• [Materials provided]:
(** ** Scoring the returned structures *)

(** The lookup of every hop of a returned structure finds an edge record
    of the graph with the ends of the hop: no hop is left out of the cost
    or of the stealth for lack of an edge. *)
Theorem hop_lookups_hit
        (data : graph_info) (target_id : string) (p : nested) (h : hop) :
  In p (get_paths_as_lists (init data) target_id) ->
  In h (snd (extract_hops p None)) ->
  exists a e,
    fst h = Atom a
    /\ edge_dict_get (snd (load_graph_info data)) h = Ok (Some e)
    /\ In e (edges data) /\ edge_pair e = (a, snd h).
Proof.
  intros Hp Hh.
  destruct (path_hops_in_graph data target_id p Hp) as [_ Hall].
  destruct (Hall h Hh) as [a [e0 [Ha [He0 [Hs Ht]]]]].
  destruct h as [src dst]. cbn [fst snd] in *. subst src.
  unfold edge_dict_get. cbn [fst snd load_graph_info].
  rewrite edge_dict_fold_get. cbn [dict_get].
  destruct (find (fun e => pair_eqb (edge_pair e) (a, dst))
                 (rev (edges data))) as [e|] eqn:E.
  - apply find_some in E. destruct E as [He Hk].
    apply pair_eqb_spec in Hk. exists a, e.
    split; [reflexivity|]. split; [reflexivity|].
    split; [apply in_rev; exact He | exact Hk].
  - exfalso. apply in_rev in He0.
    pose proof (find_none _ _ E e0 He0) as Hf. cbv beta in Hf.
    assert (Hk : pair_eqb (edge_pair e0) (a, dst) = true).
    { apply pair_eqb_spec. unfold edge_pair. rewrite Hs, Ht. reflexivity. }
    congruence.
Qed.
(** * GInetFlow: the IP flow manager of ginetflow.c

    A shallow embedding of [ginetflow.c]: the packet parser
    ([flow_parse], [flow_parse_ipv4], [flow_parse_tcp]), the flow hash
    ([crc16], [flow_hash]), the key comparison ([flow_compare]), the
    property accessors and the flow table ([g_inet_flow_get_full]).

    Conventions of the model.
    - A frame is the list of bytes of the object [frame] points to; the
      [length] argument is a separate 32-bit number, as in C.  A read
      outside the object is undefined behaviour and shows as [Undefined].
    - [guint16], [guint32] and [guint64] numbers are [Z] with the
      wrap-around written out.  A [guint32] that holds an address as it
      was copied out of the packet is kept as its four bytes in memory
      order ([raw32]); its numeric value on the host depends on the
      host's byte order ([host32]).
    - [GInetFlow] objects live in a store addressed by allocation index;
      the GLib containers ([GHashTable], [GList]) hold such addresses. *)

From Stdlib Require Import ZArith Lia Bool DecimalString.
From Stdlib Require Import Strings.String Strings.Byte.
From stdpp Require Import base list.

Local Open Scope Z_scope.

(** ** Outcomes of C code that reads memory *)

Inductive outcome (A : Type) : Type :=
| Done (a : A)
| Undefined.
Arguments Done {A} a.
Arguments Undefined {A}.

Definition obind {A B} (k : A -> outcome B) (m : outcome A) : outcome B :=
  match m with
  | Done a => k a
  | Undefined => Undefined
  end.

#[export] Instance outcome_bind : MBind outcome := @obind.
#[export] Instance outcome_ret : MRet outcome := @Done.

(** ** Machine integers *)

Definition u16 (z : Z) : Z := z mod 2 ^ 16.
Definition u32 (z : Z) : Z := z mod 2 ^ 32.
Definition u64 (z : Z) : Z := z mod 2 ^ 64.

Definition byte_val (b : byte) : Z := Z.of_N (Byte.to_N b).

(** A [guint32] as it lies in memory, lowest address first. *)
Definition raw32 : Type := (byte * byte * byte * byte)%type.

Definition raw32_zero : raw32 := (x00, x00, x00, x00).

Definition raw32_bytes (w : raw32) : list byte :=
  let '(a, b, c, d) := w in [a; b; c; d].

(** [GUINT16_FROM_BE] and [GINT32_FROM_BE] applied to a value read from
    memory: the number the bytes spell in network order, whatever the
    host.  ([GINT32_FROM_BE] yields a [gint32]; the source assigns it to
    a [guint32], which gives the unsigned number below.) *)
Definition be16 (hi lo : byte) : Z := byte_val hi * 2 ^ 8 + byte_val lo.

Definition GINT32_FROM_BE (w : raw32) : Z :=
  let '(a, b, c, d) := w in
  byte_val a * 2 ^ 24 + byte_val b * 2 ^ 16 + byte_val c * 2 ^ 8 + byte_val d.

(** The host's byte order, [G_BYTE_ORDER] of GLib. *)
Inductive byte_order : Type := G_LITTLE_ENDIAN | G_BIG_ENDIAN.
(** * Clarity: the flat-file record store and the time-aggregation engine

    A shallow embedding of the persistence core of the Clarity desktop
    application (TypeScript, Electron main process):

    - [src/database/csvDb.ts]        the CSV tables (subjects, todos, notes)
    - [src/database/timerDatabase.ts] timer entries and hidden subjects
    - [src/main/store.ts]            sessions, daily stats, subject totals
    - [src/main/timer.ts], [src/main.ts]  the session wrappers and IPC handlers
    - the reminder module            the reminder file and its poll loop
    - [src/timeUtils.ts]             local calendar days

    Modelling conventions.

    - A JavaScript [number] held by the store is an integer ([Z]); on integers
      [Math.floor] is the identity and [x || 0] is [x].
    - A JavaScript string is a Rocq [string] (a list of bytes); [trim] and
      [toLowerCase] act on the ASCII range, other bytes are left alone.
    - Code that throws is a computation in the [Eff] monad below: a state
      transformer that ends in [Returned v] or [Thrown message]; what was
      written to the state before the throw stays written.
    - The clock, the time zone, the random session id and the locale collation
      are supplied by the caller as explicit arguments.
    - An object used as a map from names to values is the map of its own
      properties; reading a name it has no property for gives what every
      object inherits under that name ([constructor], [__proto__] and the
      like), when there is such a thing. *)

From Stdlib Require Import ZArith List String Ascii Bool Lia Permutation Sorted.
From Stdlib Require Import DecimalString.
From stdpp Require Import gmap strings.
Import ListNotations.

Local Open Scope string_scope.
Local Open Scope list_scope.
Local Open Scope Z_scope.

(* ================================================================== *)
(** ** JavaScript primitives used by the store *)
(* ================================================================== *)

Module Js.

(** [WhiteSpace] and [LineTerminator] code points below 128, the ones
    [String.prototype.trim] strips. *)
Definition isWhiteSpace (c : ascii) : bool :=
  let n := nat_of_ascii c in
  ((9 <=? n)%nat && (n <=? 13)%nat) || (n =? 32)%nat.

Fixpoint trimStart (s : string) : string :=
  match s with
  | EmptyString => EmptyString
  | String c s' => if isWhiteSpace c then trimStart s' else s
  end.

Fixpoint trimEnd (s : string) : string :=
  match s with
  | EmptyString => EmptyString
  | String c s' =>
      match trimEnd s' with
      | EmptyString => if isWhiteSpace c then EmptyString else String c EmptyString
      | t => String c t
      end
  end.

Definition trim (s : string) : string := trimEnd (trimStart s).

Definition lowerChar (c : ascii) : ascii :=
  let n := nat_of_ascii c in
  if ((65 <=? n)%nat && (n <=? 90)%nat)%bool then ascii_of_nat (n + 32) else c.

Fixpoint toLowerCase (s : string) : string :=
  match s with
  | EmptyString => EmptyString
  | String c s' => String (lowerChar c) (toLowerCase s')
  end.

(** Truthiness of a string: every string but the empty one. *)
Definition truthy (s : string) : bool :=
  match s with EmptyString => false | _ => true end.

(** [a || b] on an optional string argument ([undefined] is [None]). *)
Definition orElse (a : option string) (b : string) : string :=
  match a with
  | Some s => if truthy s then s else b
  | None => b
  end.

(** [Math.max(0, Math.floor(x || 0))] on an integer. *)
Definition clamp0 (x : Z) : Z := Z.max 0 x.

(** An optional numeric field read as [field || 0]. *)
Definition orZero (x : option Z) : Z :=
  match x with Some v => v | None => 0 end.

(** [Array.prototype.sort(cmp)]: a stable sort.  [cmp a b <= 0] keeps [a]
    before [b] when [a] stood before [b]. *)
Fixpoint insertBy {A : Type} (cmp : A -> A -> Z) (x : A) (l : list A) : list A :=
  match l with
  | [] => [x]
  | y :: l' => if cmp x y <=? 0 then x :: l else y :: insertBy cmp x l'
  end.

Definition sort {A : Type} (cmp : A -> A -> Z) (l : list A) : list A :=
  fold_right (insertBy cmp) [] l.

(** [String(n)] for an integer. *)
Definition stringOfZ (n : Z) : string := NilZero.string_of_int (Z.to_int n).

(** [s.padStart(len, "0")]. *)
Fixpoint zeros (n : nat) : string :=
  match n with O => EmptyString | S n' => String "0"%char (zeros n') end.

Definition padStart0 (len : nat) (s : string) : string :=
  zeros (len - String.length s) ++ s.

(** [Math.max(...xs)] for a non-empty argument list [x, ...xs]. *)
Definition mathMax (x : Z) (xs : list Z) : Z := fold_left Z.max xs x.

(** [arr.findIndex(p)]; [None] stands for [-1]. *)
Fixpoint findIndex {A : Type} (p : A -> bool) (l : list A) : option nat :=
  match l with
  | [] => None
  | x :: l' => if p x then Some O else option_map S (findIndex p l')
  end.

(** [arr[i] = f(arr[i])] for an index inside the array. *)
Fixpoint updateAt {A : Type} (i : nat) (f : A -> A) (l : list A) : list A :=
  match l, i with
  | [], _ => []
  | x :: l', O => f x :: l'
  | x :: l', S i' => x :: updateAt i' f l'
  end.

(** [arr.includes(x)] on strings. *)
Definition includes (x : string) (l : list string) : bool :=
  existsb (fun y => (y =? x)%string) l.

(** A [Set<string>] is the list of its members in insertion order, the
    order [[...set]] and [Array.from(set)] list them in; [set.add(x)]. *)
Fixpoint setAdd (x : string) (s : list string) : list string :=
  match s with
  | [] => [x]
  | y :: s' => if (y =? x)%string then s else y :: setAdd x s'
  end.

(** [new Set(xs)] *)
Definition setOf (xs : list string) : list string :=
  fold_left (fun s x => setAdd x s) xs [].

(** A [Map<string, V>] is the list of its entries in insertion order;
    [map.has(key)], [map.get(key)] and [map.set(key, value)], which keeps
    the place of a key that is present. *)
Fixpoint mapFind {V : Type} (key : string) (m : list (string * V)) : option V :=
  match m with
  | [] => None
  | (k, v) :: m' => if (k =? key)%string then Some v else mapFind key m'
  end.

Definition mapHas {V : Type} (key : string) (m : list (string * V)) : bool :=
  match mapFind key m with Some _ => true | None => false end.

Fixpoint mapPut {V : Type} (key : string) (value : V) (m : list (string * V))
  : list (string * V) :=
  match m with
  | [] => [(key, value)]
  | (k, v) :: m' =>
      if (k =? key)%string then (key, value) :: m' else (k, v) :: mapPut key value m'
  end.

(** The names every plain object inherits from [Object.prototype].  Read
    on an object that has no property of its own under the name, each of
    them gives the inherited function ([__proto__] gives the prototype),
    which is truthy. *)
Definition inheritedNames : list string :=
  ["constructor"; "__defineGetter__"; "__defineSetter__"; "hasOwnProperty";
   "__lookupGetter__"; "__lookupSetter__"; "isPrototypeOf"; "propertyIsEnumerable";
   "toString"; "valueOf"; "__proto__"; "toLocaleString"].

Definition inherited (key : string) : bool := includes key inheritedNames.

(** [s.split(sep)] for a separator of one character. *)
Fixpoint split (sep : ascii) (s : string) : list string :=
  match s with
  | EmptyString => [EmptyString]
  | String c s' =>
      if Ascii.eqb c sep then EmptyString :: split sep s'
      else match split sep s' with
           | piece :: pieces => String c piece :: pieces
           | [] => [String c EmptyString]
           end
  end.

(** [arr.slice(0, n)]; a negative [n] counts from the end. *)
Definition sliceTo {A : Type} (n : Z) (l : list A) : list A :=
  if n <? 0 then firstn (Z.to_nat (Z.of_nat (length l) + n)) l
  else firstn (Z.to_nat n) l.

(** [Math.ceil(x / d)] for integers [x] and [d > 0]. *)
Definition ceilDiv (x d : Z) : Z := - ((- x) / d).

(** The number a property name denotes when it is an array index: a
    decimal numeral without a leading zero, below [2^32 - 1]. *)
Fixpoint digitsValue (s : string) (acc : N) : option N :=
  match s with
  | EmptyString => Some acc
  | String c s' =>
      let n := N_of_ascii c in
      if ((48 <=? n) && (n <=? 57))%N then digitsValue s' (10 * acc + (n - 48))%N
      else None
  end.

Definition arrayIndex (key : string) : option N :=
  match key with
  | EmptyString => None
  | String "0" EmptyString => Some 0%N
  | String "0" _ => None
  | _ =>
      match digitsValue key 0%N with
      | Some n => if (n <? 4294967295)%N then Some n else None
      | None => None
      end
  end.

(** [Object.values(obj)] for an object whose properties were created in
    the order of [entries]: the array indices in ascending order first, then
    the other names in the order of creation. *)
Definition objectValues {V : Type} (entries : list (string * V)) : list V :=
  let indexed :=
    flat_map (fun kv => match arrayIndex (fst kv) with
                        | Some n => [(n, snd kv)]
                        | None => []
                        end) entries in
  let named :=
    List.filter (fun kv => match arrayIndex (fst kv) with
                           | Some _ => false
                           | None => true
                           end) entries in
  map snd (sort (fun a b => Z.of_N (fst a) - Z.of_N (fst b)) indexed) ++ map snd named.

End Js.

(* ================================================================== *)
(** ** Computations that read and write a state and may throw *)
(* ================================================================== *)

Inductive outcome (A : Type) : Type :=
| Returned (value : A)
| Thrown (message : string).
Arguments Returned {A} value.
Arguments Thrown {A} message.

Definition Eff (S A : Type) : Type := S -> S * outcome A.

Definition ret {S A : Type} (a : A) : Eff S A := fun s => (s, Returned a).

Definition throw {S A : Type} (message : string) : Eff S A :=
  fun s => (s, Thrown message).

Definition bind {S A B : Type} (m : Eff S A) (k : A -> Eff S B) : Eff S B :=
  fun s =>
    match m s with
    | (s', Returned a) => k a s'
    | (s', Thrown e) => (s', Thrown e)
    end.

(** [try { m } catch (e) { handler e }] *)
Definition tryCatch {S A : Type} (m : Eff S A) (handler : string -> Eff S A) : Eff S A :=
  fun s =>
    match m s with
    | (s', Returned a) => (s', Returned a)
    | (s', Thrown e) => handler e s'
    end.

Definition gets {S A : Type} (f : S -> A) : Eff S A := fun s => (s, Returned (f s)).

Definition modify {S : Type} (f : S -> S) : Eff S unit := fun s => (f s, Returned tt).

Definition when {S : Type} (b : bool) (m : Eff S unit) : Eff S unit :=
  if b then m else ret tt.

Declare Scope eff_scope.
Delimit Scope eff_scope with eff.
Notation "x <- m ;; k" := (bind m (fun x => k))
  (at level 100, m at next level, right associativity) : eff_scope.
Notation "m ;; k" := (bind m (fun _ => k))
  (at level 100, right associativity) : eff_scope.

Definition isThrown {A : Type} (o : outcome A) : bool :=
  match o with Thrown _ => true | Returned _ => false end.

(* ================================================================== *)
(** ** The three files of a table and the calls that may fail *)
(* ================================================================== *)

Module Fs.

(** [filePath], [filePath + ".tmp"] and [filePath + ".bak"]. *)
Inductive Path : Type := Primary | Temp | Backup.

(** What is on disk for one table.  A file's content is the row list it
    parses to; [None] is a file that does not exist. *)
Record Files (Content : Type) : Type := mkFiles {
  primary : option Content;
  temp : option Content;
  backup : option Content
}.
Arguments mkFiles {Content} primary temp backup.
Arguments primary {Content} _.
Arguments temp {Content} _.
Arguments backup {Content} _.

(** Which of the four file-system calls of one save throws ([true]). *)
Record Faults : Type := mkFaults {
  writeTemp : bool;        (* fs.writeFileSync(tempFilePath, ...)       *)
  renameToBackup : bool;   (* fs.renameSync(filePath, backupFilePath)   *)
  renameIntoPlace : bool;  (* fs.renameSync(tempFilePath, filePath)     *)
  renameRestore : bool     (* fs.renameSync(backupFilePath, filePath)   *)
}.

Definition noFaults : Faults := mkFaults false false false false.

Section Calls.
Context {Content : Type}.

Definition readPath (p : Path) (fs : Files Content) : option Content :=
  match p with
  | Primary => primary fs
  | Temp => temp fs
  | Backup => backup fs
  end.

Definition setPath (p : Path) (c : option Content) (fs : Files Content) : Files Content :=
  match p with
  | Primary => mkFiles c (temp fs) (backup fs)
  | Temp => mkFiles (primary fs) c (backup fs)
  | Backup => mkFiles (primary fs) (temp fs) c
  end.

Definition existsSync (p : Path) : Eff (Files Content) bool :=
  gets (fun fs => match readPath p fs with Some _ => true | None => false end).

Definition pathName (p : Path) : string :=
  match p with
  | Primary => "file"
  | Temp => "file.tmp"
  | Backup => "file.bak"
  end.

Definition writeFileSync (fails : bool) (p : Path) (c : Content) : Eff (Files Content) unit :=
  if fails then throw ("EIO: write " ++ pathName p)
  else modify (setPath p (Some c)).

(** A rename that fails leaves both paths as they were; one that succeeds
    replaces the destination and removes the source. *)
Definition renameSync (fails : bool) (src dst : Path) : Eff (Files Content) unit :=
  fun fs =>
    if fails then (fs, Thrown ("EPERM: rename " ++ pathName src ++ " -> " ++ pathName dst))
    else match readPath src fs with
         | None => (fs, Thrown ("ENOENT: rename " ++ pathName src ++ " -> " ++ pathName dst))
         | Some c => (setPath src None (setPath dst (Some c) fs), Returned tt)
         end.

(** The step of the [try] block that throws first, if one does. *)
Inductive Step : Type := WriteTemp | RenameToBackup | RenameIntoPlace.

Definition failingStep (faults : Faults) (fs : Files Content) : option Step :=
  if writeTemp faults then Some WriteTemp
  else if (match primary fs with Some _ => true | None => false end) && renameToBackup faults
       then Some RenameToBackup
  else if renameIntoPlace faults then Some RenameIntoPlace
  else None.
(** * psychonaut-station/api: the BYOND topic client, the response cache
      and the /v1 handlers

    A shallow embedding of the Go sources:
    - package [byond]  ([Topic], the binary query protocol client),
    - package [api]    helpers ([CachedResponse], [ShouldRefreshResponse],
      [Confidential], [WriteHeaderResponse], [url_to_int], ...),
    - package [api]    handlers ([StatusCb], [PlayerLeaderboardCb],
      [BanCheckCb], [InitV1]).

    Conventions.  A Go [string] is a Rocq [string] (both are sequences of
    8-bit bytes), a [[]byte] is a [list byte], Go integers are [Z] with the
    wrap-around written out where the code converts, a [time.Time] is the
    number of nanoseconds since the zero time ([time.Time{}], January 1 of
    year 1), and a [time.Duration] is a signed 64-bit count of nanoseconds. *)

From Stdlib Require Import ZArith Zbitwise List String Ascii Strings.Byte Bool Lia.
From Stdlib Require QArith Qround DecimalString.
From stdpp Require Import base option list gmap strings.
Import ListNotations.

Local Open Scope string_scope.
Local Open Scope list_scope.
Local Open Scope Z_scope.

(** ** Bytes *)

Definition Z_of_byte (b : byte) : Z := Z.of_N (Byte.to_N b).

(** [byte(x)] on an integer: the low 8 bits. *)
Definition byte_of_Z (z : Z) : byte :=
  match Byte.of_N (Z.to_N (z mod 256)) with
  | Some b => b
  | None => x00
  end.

• [Task directions]:
Considering only the material above, set down every line from the one with "Section Calls." to the one with "A shallow embedding of the Go", inclusive, exactly as written.

• [Exercise result]:
Section Calls.
Context {Content : Type}.

Definition readPath (p : Path) (fs : Files Content) : option Content :=
  match p with
  | Primary => primary fs
  | Temp => temp fs
  | Backup => backup fs
  end.

Definition setPath (p : Path) (c : option Content) (fs : Files Content) : Files Content :=
  match p with
  | Primary => mkFiles c (temp fs) (backup fs)
  | Temp => mkFiles (primary fs) c (backup fs)
  | Backup => mkFiles (primary fs) (temp fs) c
  end.

Definition existsSync (p : Path) : Eff (Files Content) bool :=
  gets (fun fs => match readPath p fs with Some _ => true | None => false end).

Definition pathName (p : Path) : string :=
  match p with
  | Primary => "file"
  | Temp => "file.tmp"
  | Backup => "file.bak"
  end.

Definition writeFileSync (fails : bool) (p : Path) (c : Content) : Eff (Files Content) unit :=
  if fails then throw ("EIO: write " ++ pathName p)
  else modify (setPath p (Some c)).

(** A rename that fails leaves both paths as they were; one that succeeds
    replaces the destination and removes the source. *)
Definition renameSync (fails : bool) (src dst : Path) : Eff (Files Content) unit :=
  fun fs =>
    if fails then (fs, Thrown ("EPERM: rename " ++ pathName src ++ " -> " ++ pathName dst))
    else match readPath src fs with
         | None => (fs, Thrown ("ENOENT: rename " ++ pathName src ++ " -> " ++ pathName dst))
         | Some c => (setPath src None (setPath dst (Some c) fs), Returned tt)
         end.

(** The step of the [try] block that throws first, if one does. *)
Inductive Step : Type := WriteTemp | RenameToBackup | RenameIntoPlace.

Definition failingStep (faults : Faults) (fs : Files Content) : option Step :=
  if writeTemp faults then Some WriteTemp
  else if (match primary fs with Some _ => true | None => false end) && renameToBackup faults
       then Some RenameToBackup
  else if renameIntoPlace faults then Some RenameIntoPlace
  else None.
(** * psychonaut-station/api: the BYOND topic client, the response cache
      and the /v1 handlers

    A shallow embedding of the Go sources:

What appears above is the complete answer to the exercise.